What secrets are we keeping today that we'll be comfortable with sharing in obituaries 100 years from now?

It’s been more than 10 years since Frank Warren was inspired in a dream to create PostSecret, the website that encourages us to share secrets by writing them on postcards and mailing them to him. Each Sunday, he posts a selection of the secrets he’s received. Some are funny or ironic; others are cathartic, devastating, tear-inducing. Many deal with death – memories of loved ones, suicidal thoughts, secrets revealed in the wake of a loss. This one appeared in the “Classic Secrets” section of PostSecret just last week:

Those death-related messages, revealing the spectrum of emotions that accompany loss, can feel like the intimate yet anonymous postscript to an obituary. 

That congruity isn’t lost on Warren. At a recent PostSecret Live event, he discussed the ways secrets and obituaries can intertwine. “If you look at the history of obituaries, you can see how they’ve changed over time,” he said. “We’ve become more comfortable talking about certain issues of end-of-life today that we wouldn’t mention at all 100 years ago, or we’d talk about differently 50 years ago. And I still think we’re on a continuum. 100 years from now, we’ll be saying things in our obituaries and those of our loved ones that no one would think about saying today.”

What secrets are we keeping today that we’ll be comfortable with sharing in obituaries 100 years from now? Warren can’t say for sure, but he notes, “60 years ago, when women had breast cancer, that was shameful. They would keep it a secret. There were no parades. There were no ribbons. So that’s an example of a part of death in the past that was censored, that was secret, that today we’re more open with.”

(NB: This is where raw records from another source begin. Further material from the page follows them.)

(** The directive built for snprintf(), read by the standards. *)
Lemma rebuilt_reads sp zw zp t c w dp :
  spec_shape sp -> argument_type (sp_size sp) (sp_conversion sp) = Some (t, c) -> t <> TYPE_NONE -> c <> chr "n" ->
  conversion dp = c -> argument t w = Some w ->
  default [] (field_text fmt (width_start dp) (width_end dp)) = field_chars (sp_width sp) ->
  default [] (field_text fmt (precision_start dp) (precision_end dp)) = precision_chars (sp_precision sp) ->
  match sp_width sp with Digits ds => zw = number_of ds | Star _ => True end ->
  match sp_precision sp with None => zp = None | Some (Digits ds) => zp = Some (number_of ds) | Some (Star _) => is_Some zp end ->
  let fl := if zw <? 0 then Z.lor (flag_set (sp_flags sp)) FLAG_LEFT else flag_set (sp_flags sp) in
  snprintf_reads (directive_text glibc fmt dp fl t)
    (field_prefix (sp_width sp) zw ++ match sp_precision sp with Some f => field_prefix f (default 0 zp) | None => [] end) w =
  Some (conversion_of (known_flags glibc (sp_flags sp)) zw zp c, w, []).
Proof using Type.
  intros Hsh Ht Hne Hn Hc Hw Htw Htp Hzw Hzp fl. destruct (size_argument _ _ _ _ Ht Hne Hn) as (Hform & t' & Ht' & Harg).
  unfold directive_text. rewrite Htw, Htp, Hc. change (drop 1 (cs "%" ++ ?x)) with x. unfold snprintf_reads.
  change (drop 1 (cs "%" ++ ?x)) with (drop 0 x). rewrite drop_0.
  rewrite (read_rebuilt (flag_text glibc fl) (sp_width sp) (sp_precision sp) t c); [|apply flag_text_flags|exact Hsh|exact Hform].
  cbn [mbind option_bind sp_width sp_precision sp_size sp_conversion sp_flags].
  set (px := field_prefix (sp_width sp) zw ++ _).
  assert (E1 : field_value (map VInt px) 0 (unplaced (sp_width sp)) = Some (zw, Z.of_nat (length (field_prefix (sp_width sp) zw)))).
  { unfold px. destruct (sp_width sp) as [ds|p]; simpl; [by subst zw|done]. }
  assert (E2 : exists k, precision_value (map VInt px) (Z.of_nat (length (field_prefix (sp_width sp) zw)))
    (unplaced <$> sp_precision sp) = Some (zp, k)).
  { destruct (sp_precision sp) as [[ds|p]|]; simpl; [subst zp; by eexists| |subst zp; by eexists].
    destruct Hzp as [z ->]. unfold px. cbn [default from_option id].
    rewrite map_app, lookup_app_r by (rewrite length_map; lia). rewrite length_map, Nat2Z.id, Nat.sub_diag. by eexists. }
  destruct E2 as [k E2]. rewrite E1. cbn [mbind option_bind]. rewrite E2. cbn [mbind option_bind]. rewrite Ht'.
  cbn [mbind option_bind]. rewrite (Harg w w Hw). cbn [mbind option_bind]. do 3 f_equal. unfold conversion_of. f_equal.
  exact (rebuilt_flags glibc (sp_flags sp) zw).
Qed.

Lemma precision_value_ok f next i next' :
  precision_index f next i next' -> index_ok st i -> exists zp, precision_value va next f = Some (zp, next') /\
    get_prefix types values i = Some match f with Some f => field_prefix f (default 0 zp) | None => [] end /\
    match f with
    | None => zp = None
    | Some (Digits ds) => zp = Some (number_of ds)
    | Some (Star _) => exists z, zp = Some z /\ int_arg types values i = Some z
    end.
Proof using Hfetch Hvalues.
  intros Hf Hi. destruct f as [f|]; simpl in Hf; [|destruct Hf as [-> ->]; by exists None].
  destruct (field_value_ok _ _ _ _ Hf Hi) as (z & Ez & Pz & Zz). exists (Some z). simpl.
  rewrite Ez. split; [done|]. split; [exact Pz|]. destruct f; [by destruct Zz as [-> _]|]. exists z. tauto.
Qed.
(* ===== verification/FloatDigits.v ===== *)
(** * The digits of a floating-point number

    decode_double() is exact, floorlog10() gives the decimal exponent or a neighbour of it (its value is a rational number here: [qv]), and the digits and the
    exponent that are computed with them are right; so for long double.  [rounded x n] is [x * 10^n] rounded to an integer, ties to even,
    and [significant x p E] says that [E] is the exponent with which [x] has one digit before the decimal point and [p] behind it. *)

From S2P Require Import Prelude PrintfParse Vasnprintf Snprintf Bignum BignumDivide Decimal FloatText.
From Stdlib Require Import QArith Qpower Lqa.

Open Scope Z_scope.

(** ** The value of a number *)

Definition qv (x : dyadic) : Q := (inject_Z (fst x) * Qpower 2 (snd x))%Q.

Lemma pow2_pos e : (0 < Qpower 2 e)%Q.
Proof. by apply Qpower_0_lt. Qed.

Lemma pow2_plus a b : (Qpower 2 (a + b) == Qpower 2 a * Qpower 2 b)%Q.
Proof. by apply Qpower_plus. Qed.

Lemma pow2_Z n : 0 <= n -> (Qpower 2 n == inject_Z (2 ^ n))%Q.
Proof. intros Hn. by rewrite Zpower_Qpower. Qed.

Lemma qv_mul x y : (qv (fst x * fst y, snd x + snd y)%Z == qv x * qv y)%Q.
Proof. unfold qv. cbn [fst snd]. rewrite inject_Z_mult, pow2_plus. ring. Qed.

Lemma qv_shift m e k : 0 <= k -> (qv (m * 2 ^ k, e)%Z == qv (m, e + k)%Z)%Q.
Proof. intros Hk. unfold qv. cbn [fst snd]. rewrite inject_Z_mult, pow2_plus, (pow2_Z k) by done. ring. Qed.

Lemma qv_neg x : (qv (dneg x) == - qv x)%Q.
Proof. unfold qv, dneg. cbn [fst snd]. rewrite inject_Z_opp. ring. Qed.

Lemma qv_plus x y : (qv (plus_exact x y) == qv x + qv y)%Q.
Proof.
  unfold plus_exact. destruct x as [m1 e1], y as [m2 e2]. cbn [fst snd]. set (e := Z.min e1 e2).
  assert (H : forall m1 m2, (qv (m1 + m2, e)%Z == qv (m1, e) + qv (m2, e))%Q).
  { intros. unfold qv. cbn [fst snd]. rewrite inject_Z_plus. ring. }
  rewrite H, !qv_shift by lia. replace (e + (e1 - e)) with e1 by lia. by replace (e + (e2 - e)) with e2 by lia.
Qed.

Lemma dlt_spec x y : dlt x y = true <-> (qv x < qv y)%Q.
Proof.
  unfold dlt. rewrite Z.ltb_lt. pose proof (qv_plus x (dneg y)) as H. rewrite qv_neg in H. unfold qv at 1 in H.
  pose proof (pow2_pos (snd (plus_exact x (dneg y)))) as Hp.
  set (m := fst _) in *. split.
  - intros Hm. assert (Hq : (inject_Z m < 0)%Q) by (change 0%Q with (inject_Z 0); by rewrite <- Zlt_Qlt). nra.
  - intros Hq. apply Znot_ge_lt. intros Hm. assert (H0 : (0 <= inject_Z m)%Q) by (change 0%Q with (inject_Z 0); rewrite <- Zle_Qle; lia). nra.
Qed.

The effect of this new openness in obituaries has been huge, reaching far beyond the obituary pages of local newspapers. When we’re honest about the way a loved one has died – whether from breast cancer, suicide, or any other once-taboo cause – we can provide support and understanding to the living. An obituary that’s forthright about suicide, for instance, might encourage a reader who’s secretly struggling with depression to break their silence and seek help. By talking about suicide, Warren believes, “We can recognize it and deal with it openly and honestly in a healthy way, and be there more for individuals, especially young people, who might feel alone and isolated and without hope.” It’s a way that we can turn the obituary – once just a basic-facts document – into a powerful force for change and healing.

There’s another benefit to writing a candid obituary for a loved one, Warren says – the sort of obituary that celebrates the real person, warts and all. “The fuller a portrait we can paint of those who’ve passed, the more we can appreciate who they really, truly were and celebrate their life as it actually was.”

In addition to remembering loved ones by writing their obituaries, many people find comfort in talking directly to the deceased. This might take place at the cemetery, or it may be done in writing – in a journal, online in the Guest Book of an obituary or even on a PostSecret postcard. Warren receives plenty of secrets, such as the above example, addressed directly to a deceased person. He sees this secret-sharing as a helpful facet of mourning: “I think it can be a healthy first step in reconciling with exactly how you’re feeling about [the death], and maybe putting yourself on that journey to how to get through it.”

What secrets will be revealed in Warren’s own obituary? We asked how he’d like to be remembered, knowing that the creator of PostSecret probably doesn’t have many unrevealed secrets of his own. His obituary, he says, needs just four simple words: “He earned a soul.”